Compositional Simulation of Two-Phase Flows for Pipeline Depressurization

Abstract

Summary The simulation of multiphase flow, considered in the case of coexisting vapor and liquid phases, is an important topic in engineering for the design of oil-and-gas production and transportation facilities. This paper presents the development of a compositional approach for the dynamic calculation of multiphase flows in pipelines. This approach can be defined as “full compositional,” because the vapor and liquid phases are described by taking into account the chemical composition, presenting points of interest from both the theoretical and the practical points of view. Physical properties required are calculated at each integration timestep with the actual phase compositions instead of relying on property tables previously generated from a single constant fluid composition.
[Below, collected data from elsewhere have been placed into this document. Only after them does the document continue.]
(** Sequential stores to consecutive addresses fill the output. *)
Lemma run_stores_fill vals filled rest :
  length vals = length rest →
  run_stores (filled ++ rest) (zip (arange (len filled) (len filled + len vals)) vals)
  = filled ++ vals.
Proof.
  revert filled rest. induction vals as [|v vals IH]; intros filled rest Hl.
  { destruct rest; [|done]. by rewrite zip_with_nil_r. }
  destruct rest as [|r rest]; [done|]. simpl in Hl.
  rewrite len_cons, arange_cons by (pose proof (len_nonneg vals); lia).
  unfold run_stores. cbn [zip_with foldl]. rewrite store_at.
  specialize (IH (filled ++ [v]) rest ltac:(lia)).
  rewrite len_app in IH. change (len [v]) with 1 in IH.
  replace (len filled + 1 + len vals) with (len filled + (1 + len vals)) in IH by lia.
  unfold run_stores in IH. rewrite IH. by rewrite <-app_assoc.
Qed.

(** The first [k] programs of the grid. *)
Lemma extend_grid_prefix reqs fp n ps maxn k :
  valid_batch reqs → len reqs ≤ n → 0 < ps → total_tokens reqs ≤ maxn →
  (k ≤ length reqs)%nat →
  concat (fst <$> (alloc_extend_kernel garbage tl_other (pres reqs) (seqs reqs)
                     (lasts reqs) fp n ps maxn (len reqs) <$> arange 0 (Z.of_nat k))) =
  zip (arange 0 (total_tokens (take k reqs)))
      (ref_extend ps (load garbage fp) 0 (take k reqs)).
Proof.
  intros Hv Hn Hps Hmax. induction k as [|k IH]; intros Hk; [done|].
  destruct (lookup_lt_is_Some_2 reqs k) as [[[pre seq] last] E]; [lia|].
  assert (0 ≤ pre ≤ seq) as Hr.
  { by apply (proj1 (Forall_lookup _ _) Hv _ _ E). }
  assert (seq - pre ≤ total_tokens reqs).
  { apply (request_tokens_le reqs (pre, seq, last) Hv). by eapply list_elem_of_lookup_2. }
  assert (valid_batch (take k reqs)) as Hvk by by apply Forall_take.
  rewrite (arange_app 0 (Z.of_nat k)), !fmap_app, concat_app, IH by lia.
  rewrite (arange_cons (Z.of_nat k)), (arange_empty (Z.of_nat k + 1)) by lia. simpl.
  rewrite (extend_program_spec _ _ _ _ _ fp n ps maxn _ E) by lia. simpl.
  rewrite app_nil_r, fmap_zip_arange, (take_S_r _ _ _ E), total_tokens_app, ref_extend_app.
  simpl. rewrite app_nil_r, Z.add_0_l.
  change (total_tokens [(pre, seq, last)]) with (seq - pre + 0). rewrite Z.add_0_r.
  rewrite <-zip_with_app.
  - f_equal. rewrite <-arange_app; [done|].
    pose proof (total_tokens_nonneg _ Hvk). lia.
  - pose proof (len_ref_extend ps (load garbage fp) 0 _ Hvk) as Hl. unfold len in Hl.
    pose proof (len_arange 0 (total_tokens (take k reqs))) as Hl'. unfold len in Hl'.
    pose proof (total_tokens_nonneg _ Hvk). lia.
Qed.

Lemma last_omap_snoc {A B} (f : A → option B) l x y :
  f x = Some y → last (omap f (l ++ [x])) = Some y.
Proof. intros E. rewrite omap_app. simpl. rewrite E. by rewrite last_snoc. Qed.

Lemma extend_launch_spec reqs fp n ps maxn :
  valid_batch reqs → reqs ≠ [] → len reqs ≤ n → 0 < ps → total_tokens reqs ≤ maxn →
  launch (len reqs)
    (alloc_extend_kernel garbage tl_other (pres reqs) (seqs reqs) (lasts reqs) fp
       n ps maxn (len reqs)) =
  (zip (arange 0 (total_tokens reqs)) (ref_extend ps (load garbage fp) 0 reqs),
   Some (packed (total_pages ps reqs) (total_tokens reqs))).
Proof.
  intros Hv Hne Hn Hps Hmax. unfold launch. f_equal.
  - unfold len at 2. rewrite extend_grid_prefix by done. by rewrite take_ge.
  - destruct (exists_last Hne) as (l & [[pre seq] last] & ->).
    assert ((l ++ [(pre, seq, last)]) !! length l = Some (pre, seq, last)) as E.
    { by rewrite lookup_app_r, Nat.sub_diag. }
    pose proof Hv as [_ [Hr _]%Forall_cons]%Forall_app. simpl in Hr.
    pose proof (request_tokens_le _ (pre, seq, last) Hv ltac:(set_solver)).
    rewrite (arange_app 0 (len l) (len (l ++ [(pre, seq, last)]))), fmap_app by lenlia.
    rewrite (arange_cons (len l)), (arange_empty (len l + 1)) by lenlia. rewrite fmap_cons.
    eapply last_omap_snoc. change (len l) with (Z.of_nat (length l)).
    rewrite (extend_program_spec _ _ _ _ _ fp n ps maxn _ E) by (simpl in *; lia). simpl.
    rewrite take_ge by (rewrite length_app; simpl; lia).
    destruct (Z.eqb_spec (Z.of_nat (length l)) (len (l ++ [(pre, seq, last)]) - 1)); [done|].
    unfold len in *. rewrite length_app in *. simpl in *. lia.
Qed.

(** *** Result packing *)

Lemma packed_pages pages tokens :
  0 ≤ pages < 2 ^ 31 → 0 ≤ tokens < 2 ^ 32 →
  Z.shiftr (packed pages tokens) 32 = pages.
Proof.
  intros Hp Ht. unfold packed.
  rewrite (int64_small pages), (int64_small tokens) by lia.
  rewrite Z.shiftl_mul_pow2, int64_small by lia.
  rewrite Z.shiftr_lor, !Z.shiftr_div_pow2 by lia.
  rewrite Z.div_mul, (Z.div_small tokens) by lia. apply Z.lor_0_r.
Qed.
(* ===== verification/SWAAllocator.v ===== *)
(** * Hybrid sliding-window allocator ([python/sglang/srt/mem_cache/allocator.py])

    [SWATokenToKVPoolAllocator] pairs two token allocators, one for the
    full-attention layers and one for the sliding-window (SWA) layers, and a
    mapping tensor from full-attention slots to SWA slots, 0 meaning "no SWA
    slot".  Tensor gather and scatter follow torch indexing: an index in
    [-n, n) is taken modulo [n], any other raises. *)

From S2P Require Import Prelude Allocator.

(** ** Tensor indexing *)

Definition tensor_pos (n i : Z) : option nat :=
  if (- n <=? i) && (i <? n) then Some (Z.to_nat (i mod n)) else None.

(** [t[idx]] *)
Fixpoint gather (t : list Z) (idx : list Z) : pyres (list Z) :=
  match idx with
  | [] => mret []
  | i :: idx =>
      match tensor_pos (len t) i with
      | None => Raise IndexError
      | Some k => vs ← gather t idx; mret (t !!! k :: vs)
      end
  end.

(** [t[idx] = vals]; the stores of a scatter happen in order. *)
Fixpoint scatter (t : list Z) (idx vals : list Z) : pyres (list Z) :=
  match idx, vals with
  | i :: idx, v :: vals =>
      match tensor_pos (len t) i with
      | None => Raise IndexError
      | Some k => scatter (<[k := v]> t) idx vals
      end
  | _, _ => mret t
  end.

Definition in_range (t : list Z) (idx : list Z) : Prop :=
  ∀ i, i ∈ idx → 0 ≤ i < len t.

Lemma tensor_pos_nonneg n i : 0 ≤ i < n → tensor_pos n i = Some (Z.to_nat i).
Proof.
  intros H. unfold tensor_pos. rewrite Z.mod_small by lia.
  destruct (Z.leb_spec (- n) i), (Z.ltb_spec i n); simpl; done || lia.
Qed.

Lemma gather_ok t idx :
  in_range t idx → gather t idx = Ok ((fun i => t !!! Z.to_nat i) <$> idx).
Proof.
  induction idx as [|i idx IH]; intros Hr; [done|]. cbn [gather].
  rewrite tensor_pos_nonneg by (apply Hr; set_solver).
  rewrite IH by (intros ??; apply Hr; set_solver). done.
Qed.

(** A scatter to distinct valid positions sets exactly those positions. *)
Lemma scatter_ok t idx vals :
  in_range t idx → NoDup idx → length vals = length idx →
  ∃ t', scatter t idx vals = Ok t' ∧ length t' = length t ∧
    ((fun i => t' !!! Z.to_nat i) <$> idx = vals) ∧
    (∀ i, 0 ≤ i → i ∉ idx → t' !!! Z.to_nat i = t !!! Z.to_nat i).
Proof.
  revert t vals. induction idx as [|i idx IH]; intros t [|v vals] Hr Hnd Hl; try done.
  { exists t. done. }
  apply NoDup_cons in Hnd as [Hi Hnd]. cbn [scatter].
  assert (0 ≤ i < len t) as Hir by (apply Hr; set_solver).
  rewrite tensor_pos_nonneg by done.
  destruct (IH (<[Z.to_nat i := v]> t) vals) as (t' & E & Hlen & Hin & Hout).
  - intros j Hj. unfold len. rewrite length_insert. apply Hr. set_solver.
  - done.
  - simpl in Hl. lia.
  - exists t'. rewrite E. split; [done|]. rewrite length_insert in Hlen. split; [done|].
    unfold len in Hir. split.
    + rewrite fmap_cons, Hin, Hout by (done || lia).
      by rewrite list_lookup_total_insert_eq by lia.
    + intros j Hj Hji. rewrite Hout by set_solver.
      rewrite list_lookup_total_insert_ne; [done|]. set_solver by lia.
Qed.

Module SWA.

Record t := mk {
  size_full : Z;
  size_swa : Z;
  full_attn_allocator : Base.t;
  swa_attn_allocator : Base.t;
  full_to_swa_index_mapping : list Z;
  is_not_in_free_group : bool;
  free_group : list (list Z);
  (** assigned by [clear] and never read *)
  is_in_free_group : bool;
}.

Definition with_allocs (f w : Base.t) (mp : list Z) (s : t) : t :=
  mk (size_full s) (size_swa s) f w mp
     (is_not_in_free_group s) (free_group s) (is_in_free_group s).

Definition with_group (out : bool) (g : list (list Z)) (s : t) : t :=
  mk (size_full s) (size_swa s) (full_attn_allocator s) (swa_attn_allocator s)
     (full_to_swa_index_mapping s) out g (is_in_free_group s).

Definition clear (s : t) : t :=
  mk (size_full s) (size_swa s)
     (Token.clear (full_attn_allocator s)) (Token.clear (swa_attn_allocator s))
     ((fun _ => 0) <$> full_to_swa_index_mapping s)
     (is_not_in_free_group s) [] false.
With this approach, in the numerical solution of the conservative two-phase-flow equations, the congruency between the dynamic pressure, calculated by solving the Navier-Stokes equations at constant temperature, and the thermodynamic pressure of the system becomes a critical constraint. In the numerical solution, the overall mass balance defined by means of the vapor- and liquid-phase densities is verified with respect to the mass balance of each chemical component involved, and the system pressure obtained from the solution of the momentum equations is always compared with the thermodynamic value defined by mass balance. Of the numerous test cases created for model validation, three of them (focused on fast depressurizations) are presented and discussed. Similar examples are not available in the literature as solutions of the current “state-of-the-art” commercial pipeline simulators.